Die Regierung verwahrt sich aber gegen die Behauptung, es werde nicht genug für Gleichstellung getan. ZEIT ONLINE hatte im Bericht über die Diskriminierung von Frauen in den Bundesbehörden den Verwaltungsjuristen Torsten von Roetteken zitiert. Roetteken hat einen Standardkommentar zum Bundesgleichstellungsgesetz geschrieben.

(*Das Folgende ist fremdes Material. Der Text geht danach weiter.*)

Lemma replay_tx_spec g effect e :
  run_inv g → ec_entries (bm_effects (mg_m g)) !! effect = Some e →
  wp (replay_tx effect (checkpoint (bm_state (mg_m g)))) (λ r g' _, tx_ran g g' (ef_tx e) r) g.
Proof.
  intros Hg He. pose proof Hg as [H1 H2 H3 H4 (H5 & H5' & H5'') H6]. unfold replay_tx. apply wp_bind, wp_get.
  assert (∃ rs, effect_replay (bm_effects (mg_m g)) effect (mg_keys g) (bm_state (mg_m g)) (bm_coinbase_id (mg_m g)) = Some rs) as [[gas s] Hrep].
  { unfold effect_replay. rewrite He. by eexists. }
  destruct (effect_replay_known _ _ _ _ _ _ _ H2 H5 H5' H6 Hrep) as [Hs Hrw].
  apply wp_bind. eapply wp_unwrap; [exact Hrep|]. cbn beta iota. apply wp_bind, wp_modify.
  destruct g as [m k]. cbn [mg_m mg_keys] in *. destruct gas as [gas|].
  - assert (gas = ef_gas e) as Hgas.
    { unfold effect_replay in Hrep. rewrite He in Hrep. cbn [mbind option_bind] in Hrep. injection Hrep as Hrep.
      destruct (replay_accounts _ _ _) as [[] ?]; cbn in Hrep; [|done]. destruct (replay_slots _ _) as [[] ?]; cbn in Hrep; [|done].
      destruct (replay_fee _ _ _ _) as [[] ?]; by injection Hrep. }
    apply wp_bind, wp_modify. apply wp_bind, wp_modify. apply wp_bind.
    assert (∃ receipt bytes, effect_receipt (bm_effects m) effect = Some (receipt, bytes)) as (receipt & bytes & Hrec).
    { unfold effect_receipt. destruct (lookup_lt_is_Some_2 (ec_receipts (bm_effects m)) effect) as [rc Hrc].
      { rewrite (fo_receipts _ H3). by eapply lookup_lt_Some. }
      rewrite Hrc. cbn [mbind option_bind]. rewrite He. by eexists _, _. }
    eapply wp_unwrap; [exact Hrec|]. cbn beta iota. apply wp_ret. split.
    + by apply (ran_state (mkMerging m k)).
    + cbn. destruct (H4 _ _ He) as (tx & Htx & Hlim). split_and!; [exists tx; by rewrite Hgas|done|].
      exists (Some effect). split; [done|]. exists []. split; [by rewrite app_nil_r|done].
  - apply wp_bind. eapply (wp_undo_state (bm_state m)); [exact H2|exact Hrw|]. intros u Hu Hru Hok. apply wp_ret. split.
    + by apply (ran_state (mkMerging m k)).
    + split; [exact Hu|]. by apply receipts_none.
Qed.

Lemma execute_spec g ix :
  run_inv g → (ix < length (pl_txs p))%nat →
  wp (execute ix p (checkpoint (bm_state (mg_m g))) (bm_gas_used (mg_m g))) (λ r g' _, tx_ran g g' ix r) g.
Proof.
  intros Hg Hix. pose proof Hg as [H1 H2 H3 H4 H5 H6]. destruct (lookup_lt_is_Some_2 _ _ Hix) as [tx Htx].
  unfold execute. apply wp_bind, wp_get, wp_bind. eapply wp_unwrap; [exact Htx|]. cbn beta.
  destruct g as [m k]. cbn [mg_m mg_keys] in *.
  destruct (execute_tx (bm_base m) tx k (bm_state m) (bm_gas_used m)) as [used [x|]] eqn:Hx; apply wp_bind, wp_modify.
  2: { apply wp_ret. split; [by apply (ran_state (mkMerging m k))|]. split; [done|]. by apply receipts_none. }
  destruct (gas_law _ _ _ _ _ _ _ Hx) as [Hgas ->].
  destruct (absorb_run (xe_codes x) (xe_run x) k (bm_state m)) as [[folded k1] s1] eqn:Hab.
  destruct (absorb_run_ok empty_root _ _ _ _ _ _ _ H1 H2 Hab) as [[Hk1 He1 Hs1 Ha1 Hl1] _].
  assert (rewritten (bm_state m) s1) as Hrw by done.
  apply wp_bind, wp_modify. destruct folded as [[]|e].
  2: { apply wp_bind. eapply (wp_undo_state (bm_state m)); [by eapply block_state_ok_ext|done|]. intros u Hu Hru Hok.
       apply wp_bind, wp_modify, wp_ret. split.
       - split; [|done..]. split; cbn; try done; [by eapply cache_known_ext|]. pose proof (prefix_length _ _ (ke_accounts _ _ He1)). lia.
       - split; [exact Hu|]. by apply receipts_none. }
  destruct (effect_record ix (xe_gas_spent x) k1 s1 (checkpoint (bm_state m)) (xe_reads x) (bm_coinbase_id m) _ (xe_receipt x)
    (bm_unrecorded m) (bm_effects m)) as [[[effect k2] own] effects] eqn:Hrec.
  destruct (effect_record_known _ _ _ _ _ _ _ _ _ _ _ _ _ _ _ Hk1 Hs1 (cache_known_ext _ _ _ He1 H5) Hrec) as (Hk2 & He2 & Hc2 & Hent & Hown).
  apply wp_bind, wp_modify. apply wp_bind, wp_modify, wp_ret. split.
  - split; [|by etrans|done..]. split; cbn; try done.
    + by eapply block_state_ok_ext.
    + by eapply effect_record_ok.
    + intros i e Hi. destruct (Hent _ _ Hi) as [?|[-> ->]]; [by eapply H4|]. by exists tx.
    + pose proof (prefix_length _ _ (ke_accounts _ _ He1)). pose proof (prefix_length _ _ (ke_accounts _ _ He2)). lia.
  - cbn. split_and!; [by exists tx|done|]. exists effect. split; [done|]. eexists. split; [exact Hown|]. by destruct effect.
Qed.

Lemma apply_tx_spec g ix :
  run_inv g → (ix < length (pl_txs p))%nat → wp (apply_tx ix p) (λ r g' _, tx_ran g g' ix r) g.
Proof.
  intros Hg Hix. unfold apply_tx. apply wp_bind, wp_get. destruct (find_replayable _ _ _ _ _) as [effect|] eqn:Hf.
  - destruct (find_replayable_sound _ _ _ _ _ _ (ri_effects _ Hg) Hf) as (e & He & <- & _). by apply replay_tx_spec.
  - by apply execute_spec.
Qed.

Über das Vorgehen der Bundesregierung äußerte der Jurist sich enttäuscht. "Man gaukelt der Bevölkerung vor, alles für die Gleichstellung der Frauen zu unternehmen", sagte Roetteken im Gespräch mit ZEIT ONLINE, "doch das stimmt nicht."

Das entspreche nicht den Tatsachen, heißt es nun in der Antwort der Bundesregierung.  Man setze sich "kontinuierlich dafür ein, dass mehr Frauen im Bundesdienst in Führungspositionen kommen". Das habe "zu einem stetigen Anstieg des Frauenanteils in Leitungsfunktionen im gesamten Bundesdienst geführt".

Die bisherigen Erfolge dieser Politik sind allerdings bescheiden. Seit Einführung des jährlichen Gleichstellungsindex‘ im Jahre 2015 sei "ein Anstieg des Frauenanteils an leitenden Funktionen von jährlich circa einem Prozentpunkt zu verzeichnen", heißt es in der Antwort des Familienministeriums. Im Jahr 2017 habe der Frauenanteil in Führungspositionen 36 Prozent betragen. Bleibt es allerdings bei dieser geringen jährlichen Steigerung, wird die Regierung ihr eigenes, im Koalitionsvertrag festgelegtes Ziel weit verfehlen.

Der haushaltspolitische Sprecher der Grünen-Fraktion, Sven-Christian Kindler, verlangt daher eine "harte Quote", um bis 2025 noch eine paritätische Besetzung der Spitzenämter in der Verwaltung zu erreichen. "Wer das falsche Chromosom hat, hat in Deutschland offenbar kaum Chancen, je eine Bundesbehörde zu führen", sagt Kindler. "Das ist nichts anderes als institutioneller Sexismus."